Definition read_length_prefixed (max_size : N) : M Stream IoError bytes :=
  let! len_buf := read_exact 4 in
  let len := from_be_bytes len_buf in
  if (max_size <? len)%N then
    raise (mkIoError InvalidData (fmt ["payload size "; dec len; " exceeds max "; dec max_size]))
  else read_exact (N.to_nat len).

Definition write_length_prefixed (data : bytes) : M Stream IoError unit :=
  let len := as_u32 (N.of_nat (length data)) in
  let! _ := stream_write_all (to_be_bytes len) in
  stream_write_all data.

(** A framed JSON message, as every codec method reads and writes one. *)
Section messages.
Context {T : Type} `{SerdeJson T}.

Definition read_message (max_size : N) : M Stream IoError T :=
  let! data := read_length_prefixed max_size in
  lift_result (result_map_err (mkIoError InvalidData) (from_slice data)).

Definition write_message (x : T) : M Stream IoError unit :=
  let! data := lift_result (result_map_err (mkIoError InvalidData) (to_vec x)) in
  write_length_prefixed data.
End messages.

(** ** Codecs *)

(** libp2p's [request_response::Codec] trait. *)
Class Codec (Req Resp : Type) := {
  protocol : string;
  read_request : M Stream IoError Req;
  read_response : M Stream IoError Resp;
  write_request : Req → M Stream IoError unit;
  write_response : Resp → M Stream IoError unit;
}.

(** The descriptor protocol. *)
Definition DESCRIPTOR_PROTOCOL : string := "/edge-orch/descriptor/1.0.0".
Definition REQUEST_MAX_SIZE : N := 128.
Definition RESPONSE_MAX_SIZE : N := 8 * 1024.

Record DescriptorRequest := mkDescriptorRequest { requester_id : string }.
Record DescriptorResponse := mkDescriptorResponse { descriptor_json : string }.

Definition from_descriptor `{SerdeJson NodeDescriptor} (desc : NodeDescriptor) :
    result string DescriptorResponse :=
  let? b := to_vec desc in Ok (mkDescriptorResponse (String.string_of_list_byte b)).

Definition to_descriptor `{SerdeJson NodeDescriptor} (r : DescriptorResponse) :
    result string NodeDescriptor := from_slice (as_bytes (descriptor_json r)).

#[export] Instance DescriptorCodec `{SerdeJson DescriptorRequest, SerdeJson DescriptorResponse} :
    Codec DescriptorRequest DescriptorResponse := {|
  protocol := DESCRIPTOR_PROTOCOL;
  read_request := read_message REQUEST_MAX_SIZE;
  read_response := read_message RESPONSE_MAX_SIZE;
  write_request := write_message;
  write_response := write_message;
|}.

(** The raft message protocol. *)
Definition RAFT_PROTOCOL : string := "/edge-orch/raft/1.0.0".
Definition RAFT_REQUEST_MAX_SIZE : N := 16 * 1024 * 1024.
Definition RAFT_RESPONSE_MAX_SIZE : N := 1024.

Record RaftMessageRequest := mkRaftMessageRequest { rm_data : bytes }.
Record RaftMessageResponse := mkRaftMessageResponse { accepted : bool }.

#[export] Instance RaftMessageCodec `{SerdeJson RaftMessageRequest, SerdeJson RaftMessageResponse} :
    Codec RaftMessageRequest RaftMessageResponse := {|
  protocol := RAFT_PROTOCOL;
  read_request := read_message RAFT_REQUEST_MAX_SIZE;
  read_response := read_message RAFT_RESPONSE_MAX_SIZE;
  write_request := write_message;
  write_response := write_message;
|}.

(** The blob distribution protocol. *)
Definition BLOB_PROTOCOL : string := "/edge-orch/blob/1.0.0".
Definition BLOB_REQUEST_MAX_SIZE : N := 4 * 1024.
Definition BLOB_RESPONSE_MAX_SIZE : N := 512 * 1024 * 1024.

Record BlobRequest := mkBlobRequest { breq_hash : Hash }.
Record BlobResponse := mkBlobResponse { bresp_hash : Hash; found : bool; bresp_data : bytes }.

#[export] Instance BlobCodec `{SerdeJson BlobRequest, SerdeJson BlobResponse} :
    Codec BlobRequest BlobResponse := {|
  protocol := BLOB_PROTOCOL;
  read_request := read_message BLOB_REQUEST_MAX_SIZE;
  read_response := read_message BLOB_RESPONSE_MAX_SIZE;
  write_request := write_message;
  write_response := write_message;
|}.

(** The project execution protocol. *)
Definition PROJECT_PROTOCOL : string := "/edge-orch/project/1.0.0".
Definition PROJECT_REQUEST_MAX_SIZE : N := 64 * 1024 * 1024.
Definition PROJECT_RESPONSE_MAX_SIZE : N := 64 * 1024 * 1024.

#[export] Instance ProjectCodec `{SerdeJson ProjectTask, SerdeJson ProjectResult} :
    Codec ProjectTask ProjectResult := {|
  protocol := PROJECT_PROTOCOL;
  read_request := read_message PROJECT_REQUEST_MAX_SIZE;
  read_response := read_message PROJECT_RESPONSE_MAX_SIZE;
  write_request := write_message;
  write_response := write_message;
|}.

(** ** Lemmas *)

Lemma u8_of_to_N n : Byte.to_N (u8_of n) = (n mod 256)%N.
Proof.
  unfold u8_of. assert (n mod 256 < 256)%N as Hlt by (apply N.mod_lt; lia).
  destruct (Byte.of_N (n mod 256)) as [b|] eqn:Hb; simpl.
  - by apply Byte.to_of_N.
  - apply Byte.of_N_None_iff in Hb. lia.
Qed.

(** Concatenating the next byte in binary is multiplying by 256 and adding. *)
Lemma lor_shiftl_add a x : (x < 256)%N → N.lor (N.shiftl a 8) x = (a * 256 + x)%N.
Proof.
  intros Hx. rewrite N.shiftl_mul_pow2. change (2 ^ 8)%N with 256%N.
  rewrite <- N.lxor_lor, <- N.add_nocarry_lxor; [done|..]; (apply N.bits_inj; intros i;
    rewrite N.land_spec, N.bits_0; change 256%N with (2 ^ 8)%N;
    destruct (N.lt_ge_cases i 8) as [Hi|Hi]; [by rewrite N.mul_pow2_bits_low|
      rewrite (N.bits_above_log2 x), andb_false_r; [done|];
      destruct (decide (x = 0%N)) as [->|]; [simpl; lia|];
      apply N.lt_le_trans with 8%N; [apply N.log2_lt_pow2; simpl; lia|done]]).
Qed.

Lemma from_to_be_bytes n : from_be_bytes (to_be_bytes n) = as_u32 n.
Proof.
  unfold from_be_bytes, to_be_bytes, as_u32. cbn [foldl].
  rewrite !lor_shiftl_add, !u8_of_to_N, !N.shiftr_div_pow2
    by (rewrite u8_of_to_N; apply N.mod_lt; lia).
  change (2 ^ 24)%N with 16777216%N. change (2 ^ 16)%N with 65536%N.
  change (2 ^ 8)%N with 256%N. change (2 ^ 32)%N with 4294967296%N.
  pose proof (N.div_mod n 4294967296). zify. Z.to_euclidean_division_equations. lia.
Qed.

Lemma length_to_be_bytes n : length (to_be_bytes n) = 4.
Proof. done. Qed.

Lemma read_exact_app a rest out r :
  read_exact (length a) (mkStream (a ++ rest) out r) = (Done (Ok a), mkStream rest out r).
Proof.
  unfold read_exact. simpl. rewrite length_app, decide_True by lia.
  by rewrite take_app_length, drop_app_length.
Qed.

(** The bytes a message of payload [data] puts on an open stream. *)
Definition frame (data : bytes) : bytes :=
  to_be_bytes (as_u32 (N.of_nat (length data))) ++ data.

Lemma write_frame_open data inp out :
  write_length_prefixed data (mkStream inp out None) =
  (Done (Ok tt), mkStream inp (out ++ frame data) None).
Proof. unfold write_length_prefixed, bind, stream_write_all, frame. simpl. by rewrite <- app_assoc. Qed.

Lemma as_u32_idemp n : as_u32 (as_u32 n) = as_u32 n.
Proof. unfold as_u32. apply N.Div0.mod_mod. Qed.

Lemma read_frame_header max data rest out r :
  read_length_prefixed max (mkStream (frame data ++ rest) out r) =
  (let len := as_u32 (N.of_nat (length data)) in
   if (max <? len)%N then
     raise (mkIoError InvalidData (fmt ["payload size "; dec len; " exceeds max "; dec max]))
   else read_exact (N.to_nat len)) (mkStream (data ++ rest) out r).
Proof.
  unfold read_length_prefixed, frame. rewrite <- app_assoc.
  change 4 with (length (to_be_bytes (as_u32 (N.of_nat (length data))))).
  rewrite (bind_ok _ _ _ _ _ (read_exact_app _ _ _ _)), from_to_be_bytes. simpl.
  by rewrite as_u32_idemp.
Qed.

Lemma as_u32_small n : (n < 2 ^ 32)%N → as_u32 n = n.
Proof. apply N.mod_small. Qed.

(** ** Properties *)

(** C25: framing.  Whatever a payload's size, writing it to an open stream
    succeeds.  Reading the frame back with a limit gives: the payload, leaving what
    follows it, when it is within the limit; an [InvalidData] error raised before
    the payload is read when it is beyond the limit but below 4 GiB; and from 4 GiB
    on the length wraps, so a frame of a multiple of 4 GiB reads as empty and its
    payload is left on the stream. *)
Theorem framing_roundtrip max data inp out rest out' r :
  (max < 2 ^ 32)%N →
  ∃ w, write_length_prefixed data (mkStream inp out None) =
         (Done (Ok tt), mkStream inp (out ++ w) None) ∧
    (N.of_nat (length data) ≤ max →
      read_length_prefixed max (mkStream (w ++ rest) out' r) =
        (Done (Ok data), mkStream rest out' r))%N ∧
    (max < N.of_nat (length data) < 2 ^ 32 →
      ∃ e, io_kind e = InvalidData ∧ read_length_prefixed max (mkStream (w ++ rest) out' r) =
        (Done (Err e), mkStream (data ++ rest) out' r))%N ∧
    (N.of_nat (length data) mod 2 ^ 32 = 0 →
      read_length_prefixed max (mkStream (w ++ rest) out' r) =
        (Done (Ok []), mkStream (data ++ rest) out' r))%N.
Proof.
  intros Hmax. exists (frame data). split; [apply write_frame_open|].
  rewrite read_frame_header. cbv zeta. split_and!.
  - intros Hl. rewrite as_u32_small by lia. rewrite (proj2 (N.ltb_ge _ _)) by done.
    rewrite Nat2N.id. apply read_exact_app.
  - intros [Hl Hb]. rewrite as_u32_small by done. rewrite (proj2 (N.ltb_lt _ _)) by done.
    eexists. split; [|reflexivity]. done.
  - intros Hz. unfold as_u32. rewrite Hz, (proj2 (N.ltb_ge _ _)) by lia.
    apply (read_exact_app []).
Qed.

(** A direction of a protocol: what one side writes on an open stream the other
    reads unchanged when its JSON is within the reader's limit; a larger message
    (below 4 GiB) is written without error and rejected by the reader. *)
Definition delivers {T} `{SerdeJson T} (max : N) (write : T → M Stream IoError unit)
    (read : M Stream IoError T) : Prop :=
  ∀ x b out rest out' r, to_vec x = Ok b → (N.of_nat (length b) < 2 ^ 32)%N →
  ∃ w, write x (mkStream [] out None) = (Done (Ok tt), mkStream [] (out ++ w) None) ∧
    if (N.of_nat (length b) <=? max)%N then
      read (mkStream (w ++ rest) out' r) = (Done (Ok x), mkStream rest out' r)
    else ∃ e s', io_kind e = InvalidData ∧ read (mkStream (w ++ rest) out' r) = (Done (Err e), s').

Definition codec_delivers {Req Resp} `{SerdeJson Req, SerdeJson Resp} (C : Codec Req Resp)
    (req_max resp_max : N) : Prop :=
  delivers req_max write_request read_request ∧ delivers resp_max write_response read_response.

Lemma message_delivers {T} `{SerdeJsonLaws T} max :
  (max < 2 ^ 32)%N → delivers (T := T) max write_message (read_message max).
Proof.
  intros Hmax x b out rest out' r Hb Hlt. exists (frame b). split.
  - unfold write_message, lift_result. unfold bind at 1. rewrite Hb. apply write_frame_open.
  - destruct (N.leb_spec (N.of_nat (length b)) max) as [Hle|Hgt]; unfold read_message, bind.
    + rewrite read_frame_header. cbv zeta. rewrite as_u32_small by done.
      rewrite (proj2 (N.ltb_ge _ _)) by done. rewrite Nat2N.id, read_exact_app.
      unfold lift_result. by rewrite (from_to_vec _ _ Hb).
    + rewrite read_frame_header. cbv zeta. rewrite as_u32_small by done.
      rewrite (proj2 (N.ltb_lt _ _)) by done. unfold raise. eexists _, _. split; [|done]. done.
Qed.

○ ○ ○ ○ ○

§ Task instructions:
In the listing above, find the line with "Definition RAFT_RESPONSE_MAX_SIZE : N" and the line with "(** The project execution protocol. *)"; set down exactly those two lines and every line between them, nothing more.

§ Expected answer:
Definition RAFT_RESPONSE_MAX_SIZE : N := 1024.

Record RaftMessageRequest := mkRaftMessageRequest { rm_data : bytes }.
Record RaftMessageResponse := mkRaftMessageResponse { accepted : bool }.

#[export] Instance RaftMessageCodec `{SerdeJson RaftMessageRequest, SerdeJson RaftMessageResponse} :
    Codec RaftMessageRequest RaftMessageResponse := {|
  protocol := RAFT_PROTOCOL;
  read_request := read_message RAFT_REQUEST_MAX_SIZE;
  read_response := read_message RAFT_RESPONSE_MAX_SIZE;
  write_request := write_message;
  write_response := write_message;
|}.

(** The blob distribution protocol. *)
Definition BLOB_PROTOCOL : string := "/edge-orch/blob/1.0.0".
Definition BLOB_REQUEST_MAX_SIZE : N := 4 * 1024.
Definition BLOB_RESPONSE_MAX_SIZE : N := 512 * 1024 * 1024.

Record BlobRequest := mkBlobRequest { breq_hash : Hash }.
Record BlobResponse := mkBlobResponse { bresp_hash : Hash; found : bool; bresp_data : bytes }.

#[export] Instance BlobCodec `{SerdeJson BlobRequest, SerdeJson BlobResponse} :
    Codec BlobRequest BlobResponse := {|
  protocol := BLOB_PROTOCOL;
  read_request := read_message BLOB_REQUEST_MAX_SIZE;
  read_response := read_message BLOB_RESPONSE_MAX_SIZE;
  write_request := write_message;
  write_response := write_message;
|}.

(** The project execution protocol. *)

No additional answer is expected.